• **Problem requirements**:
Please reproduce every entry, keeping each one exact.

• **Data provided**:
Lemma Named_grants db f : (forall g, is_Some (Db.grants db !! g) -> is_Some (f (Db.grants db) !! g)) -> Named db (set_grants f db).
Proof using Type. intros Hf. split; try (by auto). intros [g|s|t]; cbn; auto. Qed.
Lemma Named_insert_grant db g r : Named db (set_grants <[g := r]> db).
Proof using Type.
  apply Named_grants. intros g' Hg. destruct (decide (g = g')) as [<-|]; [by rewrite lookup_insert_eq|by rewrite lookup_insert_ne].
Qed.
Lemma issue_grant_Named fp now db issue : Named db (snd (issue_grant fp now db issue)).
Proof using Type.
  apply (with_tx_cases fp db _ (Named db)); [done|]. intros b a db' Hr. unfold issue_grant_tx in Hr.
  assert (forall d outcome state, issue_finish now d issue outcome state = Ok (Committed b a db') -> Named d db') as Hfin.
  { intros d outcome state Hf. unfold issue_finish in Hf. apply bind_Ok in Hf as ([seq db1] & Ha & Hf).
    apply Ok_inj in Hf. injection Hf as _ _ <-. by apply Named_append_audit in Ha. }
  set (new := mbind _ _) in Hr. assert (new = Ok (Committed b a db') -> Named db db') as Hnew.
  { subst new. intros Hn. apply bind_Ok in Hn as (d & _ & Hn). destruct d as [child| | |]; try (by apply Hfin in Hn).
    apply bind_Ok in Hn as ([staged db1] & Hp & Hn). destruct staged; [|done]. apply put_new_grant_staged in Hp. subst db1.
    apply Hfin in Hn. etransitivity; [apply Named_insert_grant|exact Hn]. }
  destruct (Db.grants db !! _); [|by apply Hnew]. case_in Hr; [|by apply Hnew].
  by apply bind_Ok in Hr as (_ & _ & Hr).
Qed.
Lemma open_session_Named fp now db new parent : Named db (snd (open_session fp now db new parent)).
Proof using Type.
  apply (with_tx_cases fp db _ (Named db)); [done|]. intros b a db' Hr. unfold open_session_tx in Hr.
  apply bind_Ok in Hr as ([] & Hown & Hr). case_in Hr; [done|].
  destruct (Db.sessions db !! NewSession.session new) eqn:Hnew; [by apply bind_Ok in Hr as (_ & _ & Hr)|].
  apply bind_Ok in Hr as ([seq db1] & Ha & Hr). apply Ok_inj in Hr. injection Hr as _ _ <-.
  apply Named_append_audit in Ha. etransitivity; [|exact Ha]. split; try (by auto). intros [g|s|t]; cbn; auto.
  intros Hs. destruct (decide (NewSession.session new = s)) as [<-|]; [by rewrite lookup_insert_eq|by rewrite lookup_insert_ne].
Qed.
Lemma register_tenant_Named fp now db registration : Named db (snd (register_tenant fp now db registration)).
Proof using Type.
  apply (with_tx_cases fp db _ (Named db)); [done|]. intros b a db' Hr. unfold register_tenant_tx in Hr.
  destruct (Db.tenants db !! _); [by apply bind_Ok in Hr as (_ & _ & Hr)|].
  apply bind_Ok in Hr as (_ & _ & Hr). apply bind_Ok in Hr as (_ & _ & Hr). apply Ok_inj in Hr. injection Hr as _ _ <-.
  set (id := TenantRegistration.id registration).
  assert (forall r t, is_Some (Db.tenants db !! t) -> is_Some (<[id := r]> (Db.tenants db) !! t)) as Hins.
  { intros r t Ht. destruct (decide (id = t)) as [<-|]; [by rewrite lookup_insert_eq|by rewrite lookup_insert_ne]. }
  split; try (by auto).
  - intros [g|s|t]; cbn; auto. intros [Ht|Ht]; [left; by apply Hins|by right].
  - intros t Ht. right. split; [done|]. cbn. apply Hins.
Qed.
Lemma revoke_grant_Named fp now db revoke : Named db (snd (revoke_grant fp now db revoke)).
Proof using Type.
  apply (with_tx_cases fp db _ (Named db)); [done|]. intros b a db' Hr. unfold revoke_grant_tx in Hr.
  destruct (Db.grants db !! _); [|done]. destruct (Db.revocations db !! _); [done|].
  apply bind_Ok in Hr as ([seq db1] & Ha & Hr). apply Ok_inj in Hr. injection Hr as _ _ <-.
  apply Named_append_audit in Ha. etransitivity; [exact Ha|]. split; try (by auto).
  intros gid rv. cbn. rewrite lookup_insert_Some. intros [[<- <-]|[_ Hg]]; [by right|by left].
Qed.
Lemma shred_tenant_Named fp now db tenant : Named db (snd (shred_tenant fp now db tenant)).
Proof using Type.
  apply (with_tx_cases fp db _ (Named db)); [done|]. intros b a db' Hs.
  apply shred_shape in Hs as (_ & _ & _ & dk & rk & _ & _ & _ & _ & ->).
  assert (forall l, owned db l -> owned (set_tombstones <[tenant := TombstoneRecord.mk tenant now]>
    (set_tenants (delete tenant) (set_address_keys (fun k => k ∖ {[tenant]})
       (set_rekey (fun _ => rk) (set_data_keys (fun _ => dk) db))))) l) as Ho.
  { intros [g|s|t]; cbn; auto. destruct (decide (tenant = t)) as [<-|Hne].
    - intros _. right. by rewrite lookup_insert_eq.
    - rewrite lookup_delete_ne, lookup_insert_ne by done. auto. }
  split; try (by auto).
  - intros t r. cbn. rewrite lookup_insert_Some. intros [[<- <-]|[_ Ht]]; [by right|by left].
  - intros t. cbn. rewrite elem_of_difference, elem_of_singleton. intros [Ht Hne]. right. split; [done|].
    by rewrite lookup_delete_ne by congruence.
Qed.
Lemma Named_Rotated db db' :
  Rotated db db' -> (forall t, t ∈ Db.address_keys db' -> t ∈ Db.address_keys db \/ is_Some (Db.tenants db' !! t)) ->
  Named db db'.
Proof using Type.
  intros [HP HT] Ha. destruct (sp_rest _ _ HP) as (Etb & Eg & Er & Es & Ei & El & Ec & Ea).
  assert (forall t, is_Some (Db.tenants db !! t) -> is_Some (Db.tenants db' !! t)) as Ht.
  { intros t Hs. specialize (HT t). destruct (Db.tenants db !! t), (Db.tenants db' !! t); done. }
  split; rewrite ?Etb, ?Er, ?Ec, ?Ea, ?El, ?Ei; auto.
  - intros [g|s|t]; cbn; rewrite ?Eg, ?Es, ?Etb; auto. intros [|]; auto.
  - intros t Hin. destruct (Ha t Hin); auto.
Qed.
Lemma begin_rekey_Named fp now db tenant : Named db (snd (begin_rekey fp now db tenant)).
Proof using Type.
  apply Named_Rotated; [apply begin_rekey_Rotated|].
  apply (with_tx_cases fp db _ (fun db' => forall t, t ∈ Db.address_keys db' ->
    t ∈ Db.address_keys db \/ is_Some (Db.tenants db' !! t))); [by left|]. intros b st db' Hb.
  apply begin_rekey_shape in Hb as (rec & keys & total & Ht & _ & _ & _ & _ & -> & _).
  intros t. cbn. unfold stage_new_key. case_bool_decide; cbn.
  - by left.
  - rewrite elem_of_union, elem_of_singleton. intros [->|Hin]; [right|by left]. by rewrite lookup_insert_eq.
Qed.
Lemma rekey_batch_Named fp now db tenant batch : Inv db -> Named db (snd (rekey_batch fp now db tenant batch)).
Proof using Type.
  intros HI. apply Named_Rotated; [by apply rekey_batch_Rotated|].
  apply (with_tx_cases fp db _ (fun db' => forall t, t ∈ Db.address_keys db' ->
    t ∈ Db.address_keys db \/ is_Some (Db.tenants db' !! t))); [by left|]. intros b st db' Hb.
  pose proof (rekey_batch_shape now db tenant batch HI) as Hs. rewrite Hb in Hs. intros t Ht. left.
  destruct Hs as (rk & rec & _ & [(_ & (-> & _) & _)|(_ & (db1 & n & _ & (_ & _ & E3 & _) & _ & -> & _) & _)]); [done|].
  cbn in Ht. by rewrite E3 in Ht.
Qed.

• **Answer to the problem**:
Lemma Named_grants db f : (forall g, is_Some (Db.grants db !! g) -> is_Some (f (Db.grants db) !! g)) -> Named db (set_grants f db).
Proof using Type. intros Hf. split; try (by auto). intros [g|s|t]; cbn; auto. Qed.
Lemma Named_insert_grant db g r : Named db (set_grants <[g := r]> db).
Proof using Type.
  apply Named_grants. intros g' Hg. destruct (decide (g = g')) as [<-|]; [by rewrite lookup_insert_eq|by rewrite lookup_insert_ne].
Qed.
Lemma issue_grant_Named fp now db issue : Named db (snd (issue_grant fp now db issue)).
Proof using Type.
  apply (with_tx_cases fp db _ (Named db)); [done|]. intros b a db' Hr. unfold issue_grant_tx in Hr.
  assert (forall d outcome state, issue_finish now d issue outcome state = Ok (Committed b a db') -> Named d db') as Hfin.
  { intros d outcome state Hf. unfold issue_finish in Hf. apply bind_Ok in Hf as ([seq db1] & Ha & Hf).
    apply Ok_inj in Hf. injection Hf as _ _ <-. by apply Named_append_audit in Ha. }
  set (new := mbind _ _) in Hr. assert (new = Ok (Committed b a db') -> Named db db') as Hnew.
  { subst new. intros Hn. apply bind_Ok in Hn as (d & _ & Hn). destruct d as [child| | |]; try (by apply Hfin in Hn).
    apply bind_Ok in Hn as ([staged db1] & Hp & Hn). destruct staged; [|done]. apply put_new_grant_staged in Hp. subst db1.
    apply Hfin in Hn. etransitivity; [apply Named_insert_grant|exact Hn]. }
  destruct (Db.grants db !! _); [|by apply Hnew]. case_in Hr; [|by apply Hnew].
  by apply bind_Ok in Hr as (_ & _ & Hr).
Qed.
Lemma open_session_Named fp now db new parent : Named db (snd (open_session fp now db new parent)).
Proof using Type.
  apply (with_tx_cases fp db _ (Named db)); [done|]. intros b a db' Hr. unfold open_session_tx in Hr.
  apply bind_Ok in Hr as ([] & Hown & Hr). case_in Hr; [done|].
  destruct (Db.sessions db !! NewSession.session new) eqn:Hnew; [by apply bind_Ok in Hr as (_ & _ & Hr)|].
  apply bind_Ok in Hr as ([seq db1] & Ha & Hr). apply Ok_inj in Hr. injection Hr as _ _ <-.
  apply Named_append_audit in Ha. etransitivity; [|exact Ha]. split; try (by auto). intros [g|s|t]; cbn; auto.
  intros Hs. destruct (decide (NewSession.session new = s)) as [<-|]; [by rewrite lookup_insert_eq|by rewrite lookup_insert_ne].
Qed.
Lemma register_tenant_Named fp now db registration : Named db (snd (register_tenant fp now db registration)).
Proof using Type.
  apply (with_tx_cases fp db _ (Named db)); [done|]. intros b a db' Hr. unfold register_tenant_tx in Hr.
  destruct (Db.tenants db !! _); [by apply bind_Ok in Hr as (_ & _ & Hr)|].
  apply bind_Ok in Hr as (_ & _ & Hr). apply bind_Ok in Hr as (_ & _ & Hr). apply Ok_inj in Hr. injection Hr as _ _ <-.
  set (id := TenantRegistration.id registration).
  assert (forall r t, is_Some (Db.tenants db !! t) -> is_Some (<[id := r]> (Db.tenants db) !! t)) as Hins.
  { intros r t Ht. destruct (decide (id = t)) as [<-|]; [by rewrite lookup_insert_eq|by rewrite lookup_insert_ne]. }
  split; try (by auto).
  - intros [g|s|t]; cbn; auto. intros [Ht|Ht]; [left; by apply Hins|by right].
  - intros t Ht. right. split; [done|]. cbn. apply Hins.
Qed.
Lemma revoke_grant_Named fp now db revoke : Named db (snd (revoke_grant fp now db revoke)).
Proof using Type.
  apply (with_tx_cases fp db _ (Named db)); [done|]. intros b a db' Hr. unfold revoke_grant_tx in Hr.
  destruct (Db.grants db !! _); [|done]. destruct (Db.revocations db !! _); [done|].
  apply bind_Ok in Hr as ([seq db1] & Ha & Hr). apply Ok_inj in Hr. injection Hr as _ _ <-.
  apply Named_append_audit in Ha. etransitivity; [exact Ha|]. split; try (by auto).
  intros gid rv. cbn. rewrite lookup_insert_Some. intros [[<- <-]|[_ Hg]]; [by right|by left].
Qed.
Lemma shred_tenant_Named fp now db tenant : Named db (snd (shred_tenant fp now db tenant)).
Proof using Type.
  apply (with_tx_cases fp db _ (Named db)); [done|]. intros b a db' Hs.
  apply shred_shape in Hs as (_ & _ & _ & dk & rk & _ & _ & _ & _ & ->).
  assert (forall l, owned db l -> owned (set_tombstones <[tenant := TombstoneRecord.mk tenant now]>
    (set_tenants (delete tenant) (set_address_keys (fun k => k ∖ {[tenant]})
       (set_rekey (fun _ => rk) (set_data_keys (fun _ => dk) db))))) l) as Ho.
  { intros [g|s|t]; cbn; auto. destruct (decide (tenant = t)) as [<-|Hne].
    - intros _. right. by rewrite lookup_insert_eq.
    - rewrite lookup_delete_ne, lookup_insert_ne by done. auto. }
  split; try (by auto).
  - intros t r. cbn. rewrite lookup_insert_Some. intros [[<- <-]|[_ Ht]]; [by right|by left].
  - intros t. cbn. rewrite elem_of_difference, elem_of_singleton. intros [Ht Hne]. right. split; [done|].
    by rewrite lookup_delete_ne by congruence.
Qed.
Lemma Named_Rotated db db' :
  Rotated db db' -> (forall t, t ∈ Db.address_keys db' -> t ∈ Db.address_keys db \/ is_Some (Db.tenants db' !! t)) ->
  Named db db'.
Proof using Type.
  intros [HP HT] Ha. destruct (sp_rest _ _ HP) as (Etb & Eg & Er & Es & Ei & El & Ec & Ea).
  assert (forall t, is_Some (Db.tenants db !! t) -> is_Some (Db.tenants db' !! t)) as Ht.
  { intros t Hs. specialize (HT t). destruct (Db.tenants db !! t), (Db.tenants db' !! t); done. }
  split; rewrite ?Etb, ?Er, ?Ec, ?Ea, ?El, ?Ei; auto.
  - intros [g|s|t]; cbn; rewrite ?Eg, ?Es, ?Etb; auto. intros [|]; auto.
  - intros t Hin. destruct (Ha t Hin); auto.
Qed.
Lemma begin_rekey_Named fp now db tenant : Named db (snd (begin_rekey fp now db tenant)).
Proof using Type.
  apply Named_Rotated; [apply begin_rekey_Rotated|].
  apply (with_tx_cases fp db _ (fun db' => forall t, t ∈ Db.address_keys db' ->
    t ∈ Db.address_keys db \/ is_Some (Db.tenants db' !! t))); [by left|]. intros b st db' Hb.
  apply begin_rekey_shape in Hb as (rec & keys & total & Ht & _ & _ & _ & _ & -> & _).
  intros t. cbn. unfold stage_new_key. case_bool_decide; cbn.
  - by left.
  - rewrite elem_of_union, elem_of_singleton. intros [->|Hin]; [right|by left]. by rewrite lookup_insert_eq.
Qed.
Lemma rekey_batch_Named fp now db tenant batch : Inv db -> Named db (snd (rekey_batch fp now db tenant batch)).
Proof using Type.
  intros HI. apply Named_Rotated; [by apply rekey_batch_Rotated|].
  apply (with_tx_cases fp db _ (fun db' => forall t, t ∈ Db.address_keys db' ->
    t ∈ Db.address_keys db \/ is_Some (Db.tenants db' !! t))); [by left|]. intros b st db' Hb.
  pose proof (rekey_batch_shape now db tenant batch HI) as Hs. rewrite Hb in Hs. intros t Ht. left.
  destruct Hs as (rk & rec & _ & [(_ & (-> & _) & _)|(_ & (db1 & n & _ & (_ & _ & E3 & _) & _ & -> & _) & _)]); [done|].
  cbn in Ht. by rewrite E3 in Ht.
Qed.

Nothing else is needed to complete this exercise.